Somos, pero nos equivocamos.
El tiempo realizó una sonrisa cínica.
El destino lo codeo para que observara.
La ilusión se acercó junto a tu mirada.
Las palabras se convirtieron en melodías dulces, y tan así que engorde el alma.
¿De quién es la culpa?
Los astros apostaron su jugada.
Venus y Saturno se encontraron en nuestros cuerpos.
Reencarnando una y otra vez, en diferentes matices y argumentos.

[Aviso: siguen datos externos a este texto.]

(** A call that passes the header and configuration checks with an empty
    cache sends the request for the key set before it looks at the token:
    whatever the token and whatever the outcome, the log grows by the key
    set URL. *)
Theorem checked_call_with_empty_cache_fetches (w : world) (ev : event)
    (region user_pool_id app_client_id : option string)
    (token r p a : string) (st : state) :
  reaches_try w ev region user_pool_id app_client_id token r p a ->
  jwks_cache st = JNull ->
  requests_sent
    (snd (validate_jwt_token w ev region user_pool_id app_client_id st))
  = (requests_sent st ++ [jwks_url r p])%list.
Proof.
  intros Hreach Hc. pose proof Hreach as (_ & Hr & Hp & _ & Hne & _).
  rewrite (validate_enters_try w _ _ _ _ _ _ _ _ st Hreach).
  rewrite try_except_state, checked_claims_state.
  destruct (get_jwks w _ _ st) as [res st1] eqn:Ej.
  destruct (get_jwks_cases w _ _ _ _ _ Ej)
    as [(Hc' & _)|[(_ & Hp' & _)|(_ & _ & Hreq & _)]].
  - now contradiction Hc'.
  - unfold effective_user_pool_id in Hp'.
    rewrite (or_default_explicit p _ Hne) in Hp'. now contradiction Hne.
  - cbn [snd]. rewrite Hreq. unfold effective_user_pool_id at 1.
    rewrite (or_default_explicit p _ Hne).
    rewrite Hr at 1. now rewrite effective_region_idem, <- Hr.
Qed.

Lemma checked_call_with_empty_cache_fetches_witness :
  requests_sent
    (snd (validate_jwt_token offline_world
            (event_of "Authorization" "Bearer not-even-a-token")
            (Some "us-west-2") (Some "test-pool") (Some "test-client") fresh))
  = [jwks_url "us-west-2" "test-pool"].
Proof.
  apply (checked_call_with_empty_cache_fetches offline_world
           (event_of "Authorization" "Bearer not-even-a-token")
           (Some "us-west-2") (Some "test-pool") (Some "test-client")
           "not-even-a-token" "us-west-2" "test-pool" "test-client" fresh).
  - split; [|repeat split; discriminate].
    exists "Bearer not-even-a-token".
    split; [reflexivity|]. split; [discriminate|reflexivity].
  - reflexivity.
Defined.

(** Claims are returned only for a verified token: when a call returns
    claims, the header held a bearer token, the key set in the cache after
    the call lists a key whose key id equals the one the token names, it is
    the key the scan selects, and [jwt.decode] returned these claims for the
    token under that key, with algorithm RS256, the effective app client id
    as audience and the issuer URL of the effective region and user pool
    id. *)
Theorem returned_claims_were_verified (w : world) (ev : event)
    (region user_pool_id app_client_id : option string) (st st' : state)
    (claims : dict) :
  validate_jwt_token w ev region user_pool_id app_client_id st
  = (Ok claims, st') ->
  exists h token kid keys key,
    find_auth_header ev = Some h
    /\ bearer_token h = Some token
    /\ token_kid w token = Ok kid
    /\ key_list (jwks_cache st') = Ok keys
    /\ In key keys
    /\ kid_matches kid key
    /\ scan_keys keys kid = Ok key
    /\ jwt_decode w token key ["RS256"]
         (effective_app_client_id w app_client_id)
         (issuer_url (effective_region w region)
            (effective_user_pool_id w user_pool_id))
       = Ok claims.
Proof.
  intros H.
  destruct (validate_cases w ev region user_pool_id app_client_id st)
    as [[_ [e [He _]]]|[token [Hreach Heq]]].
  { rewrite H in He. discriminate He. }
  destruct Hreach as [[h (Hh & _ & Hb)] _].
  rewrite Heq in H. unfold try_except in H.
  destruct (checked_claims w token _ _ _ st) as [[c|e] st1] eqn:Ec.
  2:{ destruct (reclassify_unauthorized (A := dict) e st1) as [m Hm].
      rewrite Hm in H. discriminate H. }
  injection H as -> ->.
  apply checked_claims_ok in Ec
    as (jwks & kid & keys & key & Hj & Hk & Hl & Hs & Ht & Hd).
  apply get_jwks_populates in Hj; [|exact (key_list_not_null _ _ Hl)].
  exists h, token, kid, keys, key. rewrite Hj.
  destruct (scan_keys_found _ _ _ Hs) as [->|[Hin Hm]]; [discriminate Ht|].
  now repeat split.
Qed.

Lemma returned_claims_were_verified_witness :
  exists h token kid keys key,
    find_auth_header (event_of "Authorization" "Bearer valid-token-123")
    = Some h
    /\ bearer_token h = Some token
    /\ token_kid test_world token = Ok kid
    /\ key_list (jwks_cache warm) = Ok keys
    /\ In key keys
    /\ kid_matches kid key
    /\ scan_keys keys kid = Ok key
    /\ jwt_decode test_world token key ["RS256"]
         (effective_app_client_id test_world (Some "test-client-id"))
         (issuer_url (effective_region test_world (Some "us-west-2"))
            (effective_user_pool_id test_world (Some "test-pool-id")))
       = Ok test_claims.
Proof.
  apply (returned_claims_were_verified test_world
           (event_of "Authorization" "Bearer valid-token-123")
           (Some "us-west-2") (Some "test-pool-id") (Some "test-client-id")
           fresh warm test_claims).
  reflexivity.
Defined.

Pero, en este espacio tan oscuro, decidieron lanzarse, sin avisarse.
Se equivocaron ambos.
Hoy jugamos a ser extraños.
¿Por qué elegimos mal?
Júpiter Y Urano, rieron de la apuesta de ambos.
El amor apasionado, paso a ser, un simple contenido de querer.
Nuestras vidas pasadas, aprovecharon el sentimiento y hoy solo nos contenemos.
Te miro desde lejos, y te acercas a buscarme.
Susurro en tu oído derecho: -Saturno, no te tardes. Esta vez, dime qué elegimos, para no equivocarnos.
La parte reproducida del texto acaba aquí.